Es ist schön, dass wir so gut einander verstehen - ich kann echt gut nachvollziehen, was du meinst. Da gibt es etwas ganz fundamentales, was uns, egal was passiert, sagen sollte: Ich bin ok, ich bin liebenswert. So wie ich jetzt bin, passt das und daran brauche ich nichts ändern. Es gibt keine Bedingung, die ich erfüllen müsste, um in Ordnung zu sein. - Und trotzdem werden wir uns selbst und andere uns immer wieder fordern und uns dazu ermutigen (manchmal auch drängen) uns zu ändern und uns weiter zu entwickeln. Das gehört einfach zum Leben dazu. Und, wie lässt sich das miteinander vereinbaren - die bedingungslose Selbstakzeptanz und sich verändern/weiterentwickeln? Da scheint ja schon ein großes Verlangen in uns zu sein nach Veränderung, nach Weiterentwicklung und auch danach für andere (vor allem für unsere Liebsten) so bedeutend zu sein, dass es denen nicht egal ist, wenn wir in einem Zustand der Leiden bringt , verharren. Ja, auch das, dass wir uns ändern wollen (natürlich nur in dem Ausmaß, wie uns das gerade möglich ist), das gilt es auch zu akzeptieren.

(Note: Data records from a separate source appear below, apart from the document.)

(** [main] from the call of [files_version] on. *)
Definition main_reconcile (config : Config) (releases : list Release)
    (builds : list DockerBuild) (w : world) : world * result unit :=
  match files_version (w_files w) (files config) with
  | Raise e => (w, Raise e)
  | Ok dockerfile_version =>
      match reconcile releases builds dockerfile_version with
      | Raise e => (w, Raise e)
      | Ok [] => (w, Ok tt)
      | Ok releases => publish_loop config releases w
      end
  end.

(** [main], given the two decoded HTTP answers. *)
Definition main (config : Config) (releases_dict : list release_dict)
    (results : list build_dict) (w : world) : world * result unit :=
  if negb (str_eqb (lower (source_provider config)) (lower (lit "Github")))
  then (w, Raise (ValueError_unknown_provider (source_provider config)))
  else
    let releases := get_releases 5 releases_dict in
    if negb (str_eqb (lower (docker_provider config))
                     (lower (lit "Dockerhub")))
    then (w, Raise (ValueError_unknown_provider (docker_provider config)))
    else
      match get_builds results with
      | Raise e => (w, Raise e)
      | Ok builds => main_reconcile config releases builds w
      end.
Lemma one_bid_per_contractor_witness :
  exists reason,
    submitBid plain (contractor_at 201 1015) 1 800 25 "better"
      (execs plain plain_lt plain_select
         (storage_after example_open
            (submitBid plain (contractor_at 201 1010) 1 900 30 "first"
               example_open))
         [(contractor_at 202 1012, SubmitBid 1 5 20 "second")])
    = Revert reason.
Proof.
  apply (one_bid_per_contractor plain plain_lt plain_select example_open _
           (contractor_at 201 1010) (contractor_at 201 1015) 1 900 30 800 25
           "first" "better"
           (logs_of (submitBid plain (contractor_at 201 1010) 1 900 30 "first"
                       example_open))
           [(contractor_at 202 1012, SubmitBid 1 5 20 "second")]);
    reflexivity.
Defined.

Lemma execs_keeps (asEuint32 : Z -> Z) (FHE_lt : Z -> Z -> Z)
    (FHE_select : Z -> Z -> Z -> Z) (txs : list (Msg * Call)) (s : State) :
  invariant s -> invariant (execs asEuint32 FHE_lt FHE_select s txs).
Proof.
  revert s. induction txs as [|tx txs IH]; intros s Hs; [exact Hs|].
  apply (IH (exec asEuint32 FHE_lt FHE_select s tx)). now apply exec_keeps.
Qed.

(** X19: on a contract reached by any transactions from its deployment, a
    [createProject] that succeeds returns the next project number, and the
    project it creates is active, open for bids, created by the sender, with
    no bidder and no winner; every other project is as before. *)
Theorem createProject_starts_empty (asEuint32 : Z -> Z) (FHE_lt : Z -> Z -> Z)
    (FHE_select : Z -> Z -> Z -> Z) (deployer m : Msg)
    (txs : list (Msg * Call)) (n d : string) (budget dl duration : Z)
    (projectId : Z) (s1 : State) (logs : list Log) :
  createProject m n d budget dl duration
    (execs asEuint32 FHE_lt FHE_select (constructor deployer) txs)
  = Success projectId s1 logs ->
  projectId
  = projectCount (execs asEuint32 FHE_lt FHE_select (constructor deployer) txs) + 1 /\
  projectCount s1 = projectId /\
  bidders (projects s1 projectId) = [] /\
  winner (projects s1 projectId) = 0 /\
  isActive (projects s1 projectId) = true /\
  biddingClosed (projects s1 projectId) = false /\
  creator (projects s1 projectId) = sender m /\
  biddingEndTime (projects s1 projectId) = block_timestamp m + duration /\
  (forall other, other <> projectId ->
     projects s1 other
     = projects (execs asEuint32 FHE_lt FHE_select (constructor deployer) txs) other).
Proof.
  pose proof (execs_keeps asEuint32 FHE_lt FHE_select txs (constructor deployer)
                (constructor_invariant deployer)) as [H1 H2 H3 H4 H5].
  set (s := execs asEuint32 FHE_lt FHE_select (constructor deployer) txs) in *.
  intros H. unfold createProject in H. tests H. inversion H; subst.
  cbn [projectCount projects]. rewrite !upd_same. cbn.
  assert (Hempty : bidders (projects s (projectCount s + 1)) = []).
  { destruct (bidders (projects s (projectCount s + 1))) as [|a rest] eqn:Hb;
      [reflexivity|].
    assert (Hin : In a (bidders (projects s (projectCount s + 1))))
      by (rewrite Hb; now left).
    apply H4 in Hin. rewrite H2 in Hin; [discriminate|].
    unfold valid_id. apply andb_false_iff. right. apply Z.leb_gt. lia. }
  repeat split; try reflexivity; try exact Hempty.
  intros other Hne. now apply upd_other.
Qed.

Lemma createProject_starts_empty_witness :
  2 = projectCount
        (execs plain plain_lt plain_select (constructor (owner_at 999))
           [(owner_at 1000, AuthorizeContractor 201);
            (owner_at 1000, CreateProject "Bridge" "A footbridge" (2 ^ 40) 5000 100)])
      + 1 /\
  bidders
    (projects
       (storage_after
          (execs plain plain_lt plain_select (constructor (owner_at 999))
             [(owner_at 1000, AuthorizeContractor 201);
              (owner_at 1000,
               CreateProject "Bridge" "A footbridge" (2 ^ 40) 5000 100)])
          (createProject (contractor_at 201 1005) "Road" "A road" 700 9000 50
             (execs plain plain_lt plain_select (constructor (owner_at 999))
                [(owner_at 1000, AuthorizeContractor 201);
                 (owner_at 1000,
                  CreateProject "Bridge" "A footbridge" (2 ^ 40) 5000 100)])))
       2) = [].
Proof.
  destruct (createProject_starts_empty plain plain_lt plain_select
              (owner_at 999) (contractor_at 201 1005)
              [(owner_at 1000, AuthorizeContractor 201);
               (owner_at 1000,
                CreateProject "Bridge" "A footbridge" (2 ^ 40) 5000 100)]
              "Road" "A road" 700 9000 50 2 _
              [ProjectCreated 2 201 "Road"] eq_refl)
    as (Hid & _ & Hb & _).
  split; [exact Hid | exact Hb].
Defined.

End BiddingFacts.
Lemma validateFile_errors (file : File) :
  errors (validateFile validator file) =
  List.map snd (List.filter failed (checks file)).
Proof.
  unfold validateFile, push.
  rewrite sizeReason_message.
  cbn [errors config validator constructor Config.maxSize
       Config.scanForMalware Config.validateMagicNumbers].
  unfold checks, failed.
  cbn [List.filter List.map fst snd].
  destruct (100 * 1024 * 1024 <? size file)%N;
    destruct (isAllowedExtension (name file));
    destruct (isAllowedMimeType validator (type file));
    destruct (validateMagicNumbers file);
    destruct (XSSProtection.validateFile file);
    destruct (scanForMalware file); reflexivity.
Qed.

Lemma validateFile_isValid (file : File) :
  isValid (validateFile validator file) =
  (List.length (errors (validateFile validator file)) =? 0)%nat.
Proof. reflexivity. Qed.

Lemma validateFile_file (f : File) : file (validateFile validator f) = f.
Proof. reflexivity. Qed.

(** A failing check puts its reason in the list and makes the result
    invalid. *)
Lemma failing_check_rejects (file : File) (c : bool * jsstring) :
  In c (checks file) -> fst c = false ->
  isValid (validateFile validator file) = false /\
  In (snd c) (errors (validateFile validator file)).
Proof.
  intros Hin Hc.
  assert (Hr : In (snd c) (errors (validateFile validator file))).
  { rewrite validateFile_errors. apply in_map, filter_In.
    split; [exact Hin | unfold failed; rewrite Hc; reflexivity]. }
  split; [|exact Hr].
  rewrite validateFile_isValid.
  destruct (errors (validateFile validator file)); [destruct Hr | reflexivity].
Qed.

Lemma isValid_iff_no_errors (f : File) :
  isValid (validateFile validator f) = true <->
  errors (validateFile validator f) = [].
Proof.
  rewrite validateFile_isValid.
  destruct (errors (validateFile validator f)); simpl;
    split; intros E; try reflexivity; discriminate E.
Qed.

Lemma filter_failed_nil (l : list (bool * jsstring)) :
  List.filter failed l = [] <-> forall c, In c l -> fst c = true.
Proof.
  induction l as [|[b r] l IH]; simpl.
  - split; [intros _ c [] | reflexivity].
  - unfold failed at 1; simpl. destruct b; simpl.
    + rewrite IH. split.
      * intros K c [<-|Hc]; [reflexivity | apply K; exact Hc].
      * intros K c Hc; apply K; right; exact Hc.
    + split; [discriminate|].
      intros K. specialize (K (false, r) (or_introl eq_refl)). discriminate K.
Qed.

(** C1. [validateFile] runs every check on every file: the list it returns
    holds, in check order, the reason of each failing check and nothing
    else (one reason per failing check), and [isValid] is true exactly
    when the list is empty, that is when every check passed. *)
Theorem validateFile_reports_every_failure (f : File) :
  errors (validateFile validator f) =
    List.map snd (List.filter failed (checks f)) /\
  List.length (errors (validateFile validator f)) =
    List.length (List.filter failed (checks f)) /\
  (isValid (validateFile validator f) = true <->
   errors (validateFile validator f) = []) /\
  (isValid (validateFile validator f) = true <->
   forall c, In c (checks f) -> fst c = true).
Proof.
  split; [apply validateFile_errors|].
  split; [rewrite validateFile_errors; apply length_map|].
  split; [apply isValid_iff_no_errors|].
  rewrite isValid_iff_no_errors, validateFile_errors, <- filter_failed_nil.
  destruct (List.filter failed (checks f)); simpl;
    split; intros E; try reflexivity; discriminate E.
Qed.

(** The size reason is not the reason of any other check. *)
Lemma sizeReason_unique (c : bool * jsstring) (f : File) :
  In c (checks f) -> snd c = sizeReason ->
  fst c = negb (100 * 1024 * 1024 <? size f)%N.
Proof.
  unfold checks. intros Hin E.
  repeat (destruct Hin as [<-|Hin]; [try reflexivity; exfalso; simpl in E;
                                     apply str_eqb_eq in E; vm_compute in E;
                                     discriminate E|]).
  destruct Hin.
Qed.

Und zur Normalität: Ich finde es auch sehr wichtig, das Geschaffte zu schätzen - auf jeden Fall (Stichwort: Erfolgstagebuch - muss ja nicht schriftlich sein - auch gedanklich, sich seine Erfolge bewusst machen ist sicherlich gesund). Allerdings ist es ja letzten Endes das eigentliche Ziel, dass Normales wieder zur Normalität wird. Wenn z.B. das bei dir mit dem Wasserkocher oder bei mir das Tanken ganz selbstverständlich wieder getan wird, dann merken es dir anderen vielleicht gar nicht mehr (bewusst) - aber, wenn dir das auffällt, dass du was machst/machen lässt, was früher gar nicht ging - und das gelingt fast unbemerkt, dann kannst du dich, ganz für dich selbst, umso mehr freuen - damit ist ja das eigentliche Ziel erreicht .. und eigentlich mindestens genauso bedeutend wie großartige aufregende Expos. Auch ich möchte dazu einladen, mehr auch das als wertvoll anzuerkennen, was mit Ruhe gelingt.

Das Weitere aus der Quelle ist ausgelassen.